The 2010 Sun Belt Conference football season was the 10th season of college football play for the Sun Belt Conference. The season began September 2, 2010 and concluded January 6, 2011 as part of the 2010-11 NCAA Division I FBS football season. The Sun Belt Conference consists of 9 football members:  Arkansas State, Florida Atlantic, Florida International, Louisiana-Lafayette, Louisiana-Monroe, Middle Tennessee, North Texas, Troy, and Western Kentucky.

Previous season 
Troy (9-4) was the Sun Belt champions and lost to Central Michigan in the GMAC Bowl 44-41 in overtime.  Although Troy was the conference champion, the team decided to accept an invitation to play in the GMAC Bowl, giving another Sun Belt team the privilege of playing in the R+L Carriers New Orleans Bowl.  That team was Middle Tennessee (10-3), who became the Sun Belt's first ever 10 win team since the league began playing FBS football in 2001.  The 10-3 record earned Middle Tennessee a trip to the R+L Carriers New Orleans Bowl where they faced Southern Miss and won 42-32.

One other Sun Belt team, Louisiana-Monroe, was bowl eligible with record of 6-6 but was not invited to a bowl game.

Preseason

Sun Belt Coaches Poll 
The 2010 Sun Belt coaches preseason poll was announced during a two-day media web-based event on July 19 and 20. Middle Tennessee was selected as the favorite to win the conference.

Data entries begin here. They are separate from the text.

(** The committed paid path. *)
Lemma settle_paid_shape t now ids o txn db u db' :
  pay_ok db -> o ∈ p_orders db -> is_paid o = false ->
  settle_paid t now ids (po_Offer o) txn db = Ok (u, db') ->
  exists g extra cash', pay_row_ok (with_paid_mark (qr_TransactionID txn) (ro_order_id g) t o) = true /\
    p_orders db' = update_where (has_key po_OrderID (po_OrderID o))
      (with_paid_mark (qr_TransactionID txn) (ro_order_id g) t) (p_orders db) /\
    p_refunds db' = p_refunds db /\
    b_orders (p_billing db') = b_orders (p_billing db) ++ g :: extra /\
    NoDup (ro_order_id <$> b_orders (p_billing db')) /\
    Forall (fun r => ro_payment_order_id r = Some (po_OrderID o)) (g :: extra) /\ po_OrderID o <> ""%string /\
    link_view <$> g :: extra = grant_view (primary_params (po_Offer o) txn) ::
      (if has_income (po_Offer o) then [grant_view (income_params (po_Offer o) txn)] else []) /\
    p_cash db' = p_cash db ++ cash' /\
    (forall key, existsb (fun e => bool_decide (ce_IdempotencyKey e = Some key)) cash' =
       has_income (po_Offer o) && bool_decide (key = income_key (po_OutTradeNo o))).
Proof.
  intros Hok Hin Hnp H. unfold settle_paid in H.
  apply tx_bind_ok in H as (gr & d1 & Hg & H). apply on_billing_ok in Hg as (b & Hg & ->).
  apply GrantBalance_orders in Hg as (g & Hb & Hnew & Hgid & Hpay & Hview & _ & Hne). simpl in Hb, Hnew, Hpay, Hne.
  assert (Hne' : po_OrderID o <> ""%string) by (apply Hne; unfold primary_type; by destruct (str_eqb _ _)).
  unfold nullif in Hpay. rewrite bool_decide_false in Hpay by done.
  pose proof (oo_cash _ _ _ _ (pk_rows _ Hok o Hin)) as Hcash. rewrite Hnp in Hcash. simpl in Hcash.
  apply tx_bind_ok in H as ([] & d2 & Hi & H). fold (has_income (po_Offer o)) in Hi.
  assert (Hshape : p_orders d2 = p_orders db /\ p_refunds d2 = p_refunds db /\ exists extra cash',
    b_orders (p_billing d2) = b_orders (p_billing db) ++ g :: extra /\
    NoDup (ro_order_id <$> b_orders (p_billing d2)) /\
    Forall (fun r => ro_payment_order_id r = Some (po_OrderID o)) extra /\
    link_view <$> extra = (if has_income (po_Offer o) then [grant_view (income_params (po_Offer o) txn)] else []) /\
    p_cash d2 = p_cash db ++ cash' /\
    (forall key, existsb (fun e => bool_decide (ce_IdempotencyKey e = Some key)) cash' =
       has_income (po_Offer o) && bool_decide (key = income_key (po_OutTradeNo o)))).
  { assert (Hnd1 : NoDup (ro_order_id <$> (b_orders (p_billing db) ++ [g])))
      by (rewrite fmap_app; apply NoDup_snoc; [apply Hok | done]).
    destruct (has_income (po_Offer o)).
    - apply settle_income_shape in Hi as (E1 & E2 & Hi). simpl in Hi. unfold po_OutTradeNo in Hcash.
      rewrite Hcash in Hi. destruct Hi as (i & e & Hbi & Hnewi & Hpayi & Hviewi & Hc & Hkey).
      rewrite Hb in Hbi, Hnewi. split; [done|]. split; [done|]. exists [i], [e].
      rewrite Hbi, <- app_assoc. split; [done|]. split.
      { rewrite app_assoc, fmap_app. by apply NoDup_snoc. }
      split; [apply Forall_singleton; rewrite Hpayi; unfold nullif; by rewrite bool_decide_false|].
      split; [simpl; by rewrite Hviewi|]. split; [done|].
      intros key. simpl. rewrite orb_false_r, Hkey. apply bool_decide_ext. unfold po_OutTradeNo. split; congruence.
    - injection Hi as <-. split; [done|]. split; [done|]. exists [], []. simpl. rewrite app_nil_r, Hb. done. }
  destruct Hshape as (E1 & E2 & extra & cash' & Hb2 & Hnd2 & Hall & Hviews & Hc2 & Hkeys).
  unfold MarkPaidTx in H. apply tx_bind_ok in H as (n & d3 & Hm & H). injection H as _ <-.
  rewrite <- Hgid in Hm. apply (update_pay_found _ _ _ _ _ _ o) in Hm as [Hrow ->];
    [| rewrite E1; apply (find_key_elem po_OrderID); [apply Hok | done] | done].
  exists g, extra, cash'. split; [exact Hrow|]. split; [simpl; by rewrite E1|]. split; [exact E2|].
  split; [exact Hb2|]. split; [exact Hnd2|]. split; [by constructor|]. split; [done|].
  split; [rewrite fmap_cons, Hview, Hviews; done|]. split; [exact Hc2 | exact Hkeys].
Qed.

Lemma links_all id l : Forall (fun r => ro_payment_order_id r = Some id) l -> links_of id l = l.
Proof.
  induction 1 as [|r l Hr _ IH]; [done|]. change (r :: l) with ([r] ++ l).
  by rewrite links_of_app, links_of_own, IH.
Qed.
Lemma links_none id id' l :
  id <> id' -> Forall (fun r => ro_payment_order_id r = Some id) l -> links_of id' l = [].
Proof.
  intros Hne. induction 1 as [|r l Hr _ IH]; [done|]. change (r :: l) with ([r] ++ l).
  rewrite links_of_app, links_of_other, IH; [done | congruence].
Qed.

First Place Votes in Parenthesis
 Middle Tennessee – 75 (5)
 Troy – 73 (3)
 Arkansas State – 53
 Louisiana-Lafayette – 49 (1)
 Florida Atlantic - 45
 Florida International – 42
 Louisiana-Monroe – 32
 North Texas – 27
 Western Kentucky - 9

Pre-Season All-Sun Belt Team 

Offense
Dwight Dasher (MT, Sr., QB)
Alfred Morris (FAU, Jr., RB)
Lance Dunbar (NT, Jr., RB)
T. Y. Hilton (FIU, Jr., WR)
Jerrel Jernigan (Troy, Sr., WR)
Ladarius Green (ULL, Jr., TE)
Derek Newton (ASU, Sr., OL)
Brad Serirni (FIU, Sr., OL)
Mark Fisher (MT, Sr., OL)
Esteban Santiago (NT, Sr., OL)
Tyler Clark (Troy, Sr., OL)

Defense
Bryan Hall (ASU, Sr., DL)
Troy Evans (ULM, Jr., DL)
Jamari Lattimore (MT, Sr., DL)
Brandon Akpunku (NT, Jr., DL)
Demario Davis (ASU, Jr., LB)
Grant Fleming (ULL, Sr., LB)
Craig Robertson (NT, Sr., LB)
Tavious Polo (FAU, Sr., DB)
Anthony Gaitor (FIU, Sr., DB)
Jeremy Kellem (MT, Sr., DB)
Bryan Willis (Troy, So., DB)

Special teams
Alan Gendreau (MT, Jr., Place Kicker)
Spencer Ortego (ULL, Sr., Punter)
T. Y. Hilton (FIU, Jr., Return Specialist)

Offensive Player of the Year
Dwight Dasher (MT, Sr., QB)

Defensive Player of the Year
Bryan Hall (ASU, Sr., DL)

Postseason
All three bowl-eligible Sun Belt teams were invited to participate in bowl games.  These teams compiled a 2-1 record in postseason play.